◆ **Information shown**:
Content starts
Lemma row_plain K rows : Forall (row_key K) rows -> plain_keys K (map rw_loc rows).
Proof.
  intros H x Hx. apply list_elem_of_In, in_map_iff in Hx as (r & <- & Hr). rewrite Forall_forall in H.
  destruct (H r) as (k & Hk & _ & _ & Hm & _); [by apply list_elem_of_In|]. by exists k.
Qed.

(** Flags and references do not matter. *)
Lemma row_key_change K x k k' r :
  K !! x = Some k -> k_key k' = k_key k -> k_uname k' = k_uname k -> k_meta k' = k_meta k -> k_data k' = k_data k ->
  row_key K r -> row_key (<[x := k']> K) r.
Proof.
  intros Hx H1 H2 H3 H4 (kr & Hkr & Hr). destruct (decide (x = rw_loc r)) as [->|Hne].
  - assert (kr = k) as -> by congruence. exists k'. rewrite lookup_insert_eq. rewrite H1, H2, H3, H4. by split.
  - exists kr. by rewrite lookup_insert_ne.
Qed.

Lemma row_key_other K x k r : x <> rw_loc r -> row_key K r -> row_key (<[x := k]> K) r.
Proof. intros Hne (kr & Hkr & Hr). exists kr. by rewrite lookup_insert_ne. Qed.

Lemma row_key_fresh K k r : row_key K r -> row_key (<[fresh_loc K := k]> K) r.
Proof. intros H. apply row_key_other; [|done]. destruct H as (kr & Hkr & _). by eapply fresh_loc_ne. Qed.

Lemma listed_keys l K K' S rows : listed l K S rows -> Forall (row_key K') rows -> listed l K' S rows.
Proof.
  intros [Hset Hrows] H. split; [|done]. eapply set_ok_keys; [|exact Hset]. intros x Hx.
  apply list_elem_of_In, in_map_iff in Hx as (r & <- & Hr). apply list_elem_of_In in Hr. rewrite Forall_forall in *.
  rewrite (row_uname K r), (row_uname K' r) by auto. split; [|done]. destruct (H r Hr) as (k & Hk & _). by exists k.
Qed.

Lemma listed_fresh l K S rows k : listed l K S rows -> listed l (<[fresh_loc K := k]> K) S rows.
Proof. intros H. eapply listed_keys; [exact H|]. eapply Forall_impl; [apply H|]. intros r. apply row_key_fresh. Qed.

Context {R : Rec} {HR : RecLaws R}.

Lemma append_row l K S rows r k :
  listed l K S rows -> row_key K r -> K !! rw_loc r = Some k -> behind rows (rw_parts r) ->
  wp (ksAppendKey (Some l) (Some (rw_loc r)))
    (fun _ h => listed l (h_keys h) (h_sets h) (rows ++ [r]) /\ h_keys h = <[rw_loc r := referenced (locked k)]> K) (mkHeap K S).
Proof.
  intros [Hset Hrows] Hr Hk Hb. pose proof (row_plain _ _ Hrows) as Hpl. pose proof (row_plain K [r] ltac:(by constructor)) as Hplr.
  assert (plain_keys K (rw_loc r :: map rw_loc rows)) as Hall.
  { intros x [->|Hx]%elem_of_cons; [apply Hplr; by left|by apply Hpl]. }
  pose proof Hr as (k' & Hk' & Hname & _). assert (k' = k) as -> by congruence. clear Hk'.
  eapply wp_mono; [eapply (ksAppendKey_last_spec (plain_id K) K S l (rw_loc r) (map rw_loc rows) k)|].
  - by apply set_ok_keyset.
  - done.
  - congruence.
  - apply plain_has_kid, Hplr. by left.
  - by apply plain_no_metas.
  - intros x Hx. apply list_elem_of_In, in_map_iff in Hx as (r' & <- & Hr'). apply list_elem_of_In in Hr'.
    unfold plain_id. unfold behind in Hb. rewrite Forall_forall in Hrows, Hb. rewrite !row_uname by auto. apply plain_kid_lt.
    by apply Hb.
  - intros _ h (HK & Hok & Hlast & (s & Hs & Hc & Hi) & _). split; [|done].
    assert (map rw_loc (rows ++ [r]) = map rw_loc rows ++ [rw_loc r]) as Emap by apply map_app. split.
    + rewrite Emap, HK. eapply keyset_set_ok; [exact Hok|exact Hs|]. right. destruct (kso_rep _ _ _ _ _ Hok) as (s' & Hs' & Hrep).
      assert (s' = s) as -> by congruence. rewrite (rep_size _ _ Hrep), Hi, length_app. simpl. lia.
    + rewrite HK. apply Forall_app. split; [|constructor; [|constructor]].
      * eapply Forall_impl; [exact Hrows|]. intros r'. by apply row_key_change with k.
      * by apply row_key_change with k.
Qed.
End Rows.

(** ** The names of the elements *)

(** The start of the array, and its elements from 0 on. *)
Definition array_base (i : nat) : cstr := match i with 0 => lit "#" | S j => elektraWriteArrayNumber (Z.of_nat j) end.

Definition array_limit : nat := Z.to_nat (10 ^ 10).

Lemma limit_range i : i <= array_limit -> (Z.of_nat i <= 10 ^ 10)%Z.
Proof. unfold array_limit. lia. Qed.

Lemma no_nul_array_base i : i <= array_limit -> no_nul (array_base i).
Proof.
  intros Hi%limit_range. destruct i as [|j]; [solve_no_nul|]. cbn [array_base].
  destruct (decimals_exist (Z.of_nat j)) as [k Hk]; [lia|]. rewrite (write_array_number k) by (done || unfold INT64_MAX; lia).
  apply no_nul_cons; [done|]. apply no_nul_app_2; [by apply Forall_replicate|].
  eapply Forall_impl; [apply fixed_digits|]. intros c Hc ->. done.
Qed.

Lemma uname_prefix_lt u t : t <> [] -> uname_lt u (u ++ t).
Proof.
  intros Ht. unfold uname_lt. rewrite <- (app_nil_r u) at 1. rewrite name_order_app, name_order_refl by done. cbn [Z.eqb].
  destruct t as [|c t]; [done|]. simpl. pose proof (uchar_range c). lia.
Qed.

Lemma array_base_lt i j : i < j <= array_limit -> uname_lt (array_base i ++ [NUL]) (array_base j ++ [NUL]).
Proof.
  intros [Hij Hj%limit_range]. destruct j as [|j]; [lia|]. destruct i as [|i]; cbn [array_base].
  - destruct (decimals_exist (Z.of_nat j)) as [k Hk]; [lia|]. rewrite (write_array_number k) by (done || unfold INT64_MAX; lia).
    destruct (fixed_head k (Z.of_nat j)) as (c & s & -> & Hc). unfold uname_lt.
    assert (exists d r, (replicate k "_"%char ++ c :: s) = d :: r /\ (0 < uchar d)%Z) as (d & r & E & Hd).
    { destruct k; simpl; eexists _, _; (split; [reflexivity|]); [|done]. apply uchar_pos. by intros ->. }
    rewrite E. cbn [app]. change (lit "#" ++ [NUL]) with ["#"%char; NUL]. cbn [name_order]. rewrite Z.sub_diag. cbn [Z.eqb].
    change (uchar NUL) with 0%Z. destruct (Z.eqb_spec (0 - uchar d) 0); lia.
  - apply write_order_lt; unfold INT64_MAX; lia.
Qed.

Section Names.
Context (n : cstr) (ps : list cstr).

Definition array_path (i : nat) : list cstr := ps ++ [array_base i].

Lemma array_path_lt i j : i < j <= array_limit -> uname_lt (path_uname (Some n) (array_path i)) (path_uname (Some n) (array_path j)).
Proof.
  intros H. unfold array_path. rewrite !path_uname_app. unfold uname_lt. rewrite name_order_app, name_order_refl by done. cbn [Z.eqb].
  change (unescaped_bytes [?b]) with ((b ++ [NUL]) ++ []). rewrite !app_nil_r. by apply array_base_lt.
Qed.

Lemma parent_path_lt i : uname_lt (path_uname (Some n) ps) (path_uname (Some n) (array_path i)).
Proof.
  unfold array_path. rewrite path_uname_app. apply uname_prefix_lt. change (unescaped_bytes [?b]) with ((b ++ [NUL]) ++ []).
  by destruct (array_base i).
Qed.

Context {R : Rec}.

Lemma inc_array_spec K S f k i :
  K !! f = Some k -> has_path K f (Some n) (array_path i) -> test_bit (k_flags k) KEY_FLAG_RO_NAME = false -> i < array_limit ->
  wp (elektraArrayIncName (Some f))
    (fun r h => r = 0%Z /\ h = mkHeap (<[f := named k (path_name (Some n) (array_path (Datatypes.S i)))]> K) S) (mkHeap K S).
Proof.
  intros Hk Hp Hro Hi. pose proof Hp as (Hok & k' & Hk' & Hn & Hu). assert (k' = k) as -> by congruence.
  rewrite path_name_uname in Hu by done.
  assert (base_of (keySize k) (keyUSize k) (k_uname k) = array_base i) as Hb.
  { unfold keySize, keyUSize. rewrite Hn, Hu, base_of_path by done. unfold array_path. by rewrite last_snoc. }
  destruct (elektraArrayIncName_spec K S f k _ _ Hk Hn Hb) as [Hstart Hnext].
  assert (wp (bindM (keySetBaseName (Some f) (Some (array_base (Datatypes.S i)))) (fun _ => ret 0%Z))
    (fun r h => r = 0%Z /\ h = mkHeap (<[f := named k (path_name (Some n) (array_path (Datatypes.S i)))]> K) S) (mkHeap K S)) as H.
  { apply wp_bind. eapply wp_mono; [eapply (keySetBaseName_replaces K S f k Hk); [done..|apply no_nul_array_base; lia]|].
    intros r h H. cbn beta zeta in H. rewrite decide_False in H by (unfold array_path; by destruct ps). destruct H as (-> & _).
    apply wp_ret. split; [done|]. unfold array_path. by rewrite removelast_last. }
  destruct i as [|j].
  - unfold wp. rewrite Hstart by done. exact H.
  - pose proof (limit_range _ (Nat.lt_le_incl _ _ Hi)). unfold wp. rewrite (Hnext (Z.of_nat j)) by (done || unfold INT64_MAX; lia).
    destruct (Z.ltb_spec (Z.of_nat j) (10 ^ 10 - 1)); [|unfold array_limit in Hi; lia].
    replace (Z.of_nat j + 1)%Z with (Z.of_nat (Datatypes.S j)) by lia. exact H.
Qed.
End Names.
Content ends
◆ **Problem to solve**: Each line from the beginning of the listing up to the line where "Proof. intros H. apply" appears needs to be given again exactly; please add nothing else.

◆ **Answer below**:
Lemma row_plain K rows : Forall (row_key K) rows -> plain_keys K (map rw_loc rows).
Proof.
  intros H x Hx. apply list_elem_of_In, in_map_iff in Hx as (r & <- & Hr). rewrite Forall_forall in H.
  destruct (H r) as (k & Hk & _ & _ & Hm & _); [by apply list_elem_of_In|]. by exists k.
Qed.

(** Flags and references do not matter. *)
Lemma row_key_change K x k k' r :
  K !! x = Some k -> k_key k' = k_key k -> k_uname k' = k_uname k -> k_meta k' = k_meta k -> k_data k' = k_data k ->
  row_key K r -> row_key (<[x := k']> K) r.
Proof.
  intros Hx H1 H2 H3 H4 (kr & Hkr & Hr). destruct (decide (x = rw_loc r)) as [->|Hne].
  - assert (kr = k) as -> by congruence. exists k'. rewrite lookup_insert_eq. rewrite H1, H2, H3, H4. by split.
  - exists kr. by rewrite lookup_insert_ne.
Qed.

Lemma row_key_other K x k r : x <> rw_loc r -> row_key K r -> row_key (<[x := k]> K) r.
Proof. intros Hne (kr & Hkr & Hr). exists kr. by rewrite lookup_insert_ne. Qed.

Lemma row_key_fresh K k r : row_key K r -> row_key (<[fresh_loc K := k]> K) r.
Proof. intros H. apply row_key_other; [|done]. destruct H as (kr & Hkr & _). by eapply fresh_loc_ne. Qed.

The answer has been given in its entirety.